Hackett, who refereed in the Premier League for 20 years, also spoke on introducing a rugby-style sin bin system to make players take offences more seriously.

Hackett said: “There is no question that acts of stimulation, feigning injury are [on the rise]. There is more cheating now than there was one when I was refereeing.

“Players receive a yellow card now and it is almost a badge of honour. We need to be moving towards a sin bin like rugby, go off for 10 minutes calm down.”
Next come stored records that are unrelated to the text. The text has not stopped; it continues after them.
#[export] Instance Struct_StateSpec `{!FieldsOk} : StateSpec St (Struct ver F).
Proof.
  pose proof fields_are_ok as Hok. pose proof fields_some as Hcount.
  refine {| model := fmodel (F := F); valid := fun v => fvalid (fields v); attached := fun s v => fattached s 0 (fields v);
            abs := fun b v x => fabs b (fields v) x; State_terminated := fterminated (F := F);
            flushable := fun s b v => fflushable s 0 b (fields v) |}.
  - intros s [f]. apply fattached_valid.
  - intros s [f] Hf. destruct (fattach_spec s 0 0 f Hf) as (f' & Hf' & Ha); [lia..|].
    exists (mkStruct f'). split; [by eapply Struct_attach_ok|done].
  - intros s [f] Hf. destruct (freattach_spec s 0 0 f Hf) as (f' & Hf' & Ha & Hx); [lia..|].
    exists (mkStruct f'). split_and!; [by eapply Struct_attach_ok|done|done].
  - intros s b b' [f] x Hf Hag. eapply fabs_frame; [done|]. auto with orga.
  - intros s b b' [f]. apply fflushable_mono.
  - intros s b [f] x Hf Hb Hff Hx. cbn [fields] in *.
    destruct (fflush_spec s 0 (if compat_mode then [] else [ver]) b f x) as (bs & b' & Hfl & Hb' & Hu & Hk & _ & Hl); [done|lia|lia|done..|].
    exists ((if compat_mode then [] else [ver]) ++ bs), b'. split_and!; [|done|eauto with orga|done|].
    + cbn. unfold Struct_flush, Flusher_version, bindM. destruct compat_mode; simpl; by rewrite Hfl.
    + intros b2 rest Hb2 Hag Hr. destruct (Hl ver b2 rest Hb2) as (f' & Hlf & Haf & Hxf); [auto with orga|done|lia|].
      destruct (freattach_spec s 0 0 f' Haf) as (f2 & Hf2 & Ha2 & Hx2); [lia..|].
      exists (mkStruct f2). split_and!; [|done|by apply Hx2]. cbn. unfold Struct_load, Loader_new.
      replace (((if compat_mode then [] else [ver]) ++ bs) ++ rest) with (version_prefix ver 0 ++ bs ++ rest)
        by (unfold version_prefix; by destruct compat_mode).
      rewrite Hlf. by rewrite (Struct_attach_ok s f' f2 _ Hf2).
Defined.
End StructSpec.
Arguments FieldsOk {_ _} St {_ _ _ _} F {_ _}.

(** ** Records with named fields

    A struct of the program is a record here; its derived [State] is that of its list of
    fields, in the order of the declaration. *)
Class Derived (T : Type) (ver : Z) (F : Type) := {
  to_fields : T -> F;
  of_fields : F -> T;
  of_to_fields x : of_fields (to_fields x) = x;
  to_of_fields f : to_fields (of_fields f) = f
}.
Arguments to_fields {T ver F _} _.
Arguments of_fields {T ver F _} _.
Top of the conversation, though, was the VAR disaster during Spurs’ clash with Liverpool last month, with Hackett suggesting that Luis Diaz’s wrongfully disallowed goal was a mistake that could have been corrected during the game. Under pressure from football fans across the league, the PGMOL released the VAR conversation covering the decision, which did little to remedy fans concerns as to the standards of refereeing in the most lucrative league in world football.

“There is a lack of basic law knowledge,” Hackett said.  “VAR protocol says if there is a serious missed incident, the game can be stopped. Referees are practitioners of the law and if they’re not studying the law on a regular basis, we’re not going to advance refereeing.

“Referees get into trouble these days because they are lazy. Nigel Owens, the top class rugby referee, warned me that the danger you have with VAR is it will promote lazy refereeing. And it has done that. I see referees hesitating on what is clearly a penalty.

“Is it fear that they don’t want to make an error or is it that they are waiting for the decision to come from the stop department?

“The role of the referee has to be to make the decision and then VAR to come in and help.”